= Beginning of Section =
(** Every action of an owner returns and keeps the invariant of both ends. *)
Lemma act_ok a e peer :
  ep_ok e peer -> ep_ok peer e -> valid_action a e peer ->
  exists e', act a e peer = Ok e' /\ ep_ok e' peer /\ ep_ok peer e'.
Proof.
  intros He Hp Hv. destruct (peer_isn peer e Hp) as [Hisn HV].
  pose proof (ok_inv _ _ He) as Hinv. pose proof (ok_live _ _ He) as Hl.
  destruct a; cbn [act valid_action] in *.
  - destruct (connect_inv _ _ _ Hinv) as (c & E & H1 & H2).
    pose proof (connect_live _ _ _ _ _ Hinv Hl E). rewrite E, result_bind_Ok. eexists; split; [done|].
    by apply own_step.
  - pose proof (Zlen_nonneg data). unfold stream_limit in Hv.
    destruct (write_inv (TCPReceiver.wf (written peer) (_isn (snd_of peer))) (written e) data (conn e)) as (n & c & E & H1 & H2 & H3);
      [done|lia|].
    assert (live c) as Hlc by (eapply (write_live _ _ _ data n _ _ Hinv); [lia|done|done]).
    rewrite E, result_bind_Ok. eexists; split; [done|]. cbn [fst snd].
    assert (#(written e ++ take (Z.to_nat n) data) < stream_limit) as Hlim.
    { unfold stream_limit, Zlen in *. rewrite length_app, length_take. lia. }
    split; [by apply own_ok|]. apply (peer_ok e _ (take (Z.to_nat n) data)); try done. apply H2.
  - destruct (end_input_stream_inv _ _ _ Hinv) as (c & E & H1 & H2).
    pose proof (end_input_stream_live _ _ _ _ _ Hinv Hl E). rewrite E, result_bind_Ok. eexists; split; [done|].
    by apply own_step.
  - by apply read_ok.
  - destruct (tick_inv _ (written e) ms _ Hinv) as (c & E & H1 & H2).
    pose proof (tick_live _ _ _ _ _ _ Hinv Hl E). rewrite E, result_bind_Ok. eexists; split; [done|].
    by apply own_step.
  - by apply flush_ok.
  - destruct (wire peer !! i) as [seg|] eqn:Ei; [|by exists e].
    destruct (deliver_ok e peer seg) as (c & -> & H1 & H2); auto. rewrite result_bind_Ok. eauto.
  - destruct (destroy_inv _ (written e) _ Hinv) as (c & E & H1 & H2).
    assert (live c) as Hlc.
    { unfold destroy in E. destruct (active (conn e)); [|by injection E as <-].
      destruct (send_rst_segment (conn e)) as [c2|[]|]; [|by first [done|injection E as <-]..].
      rewrite result_bind_Ok in E. injection E as <-. done. }
    rewrite E, result_bind_Ok. eexists; split; [done|]. by apply own_step.
Qed.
= End of Section =
• _What this task involves_: Count the lines of the entries above that contain the word "eexists" and give only the number.

• _Finished task_: 5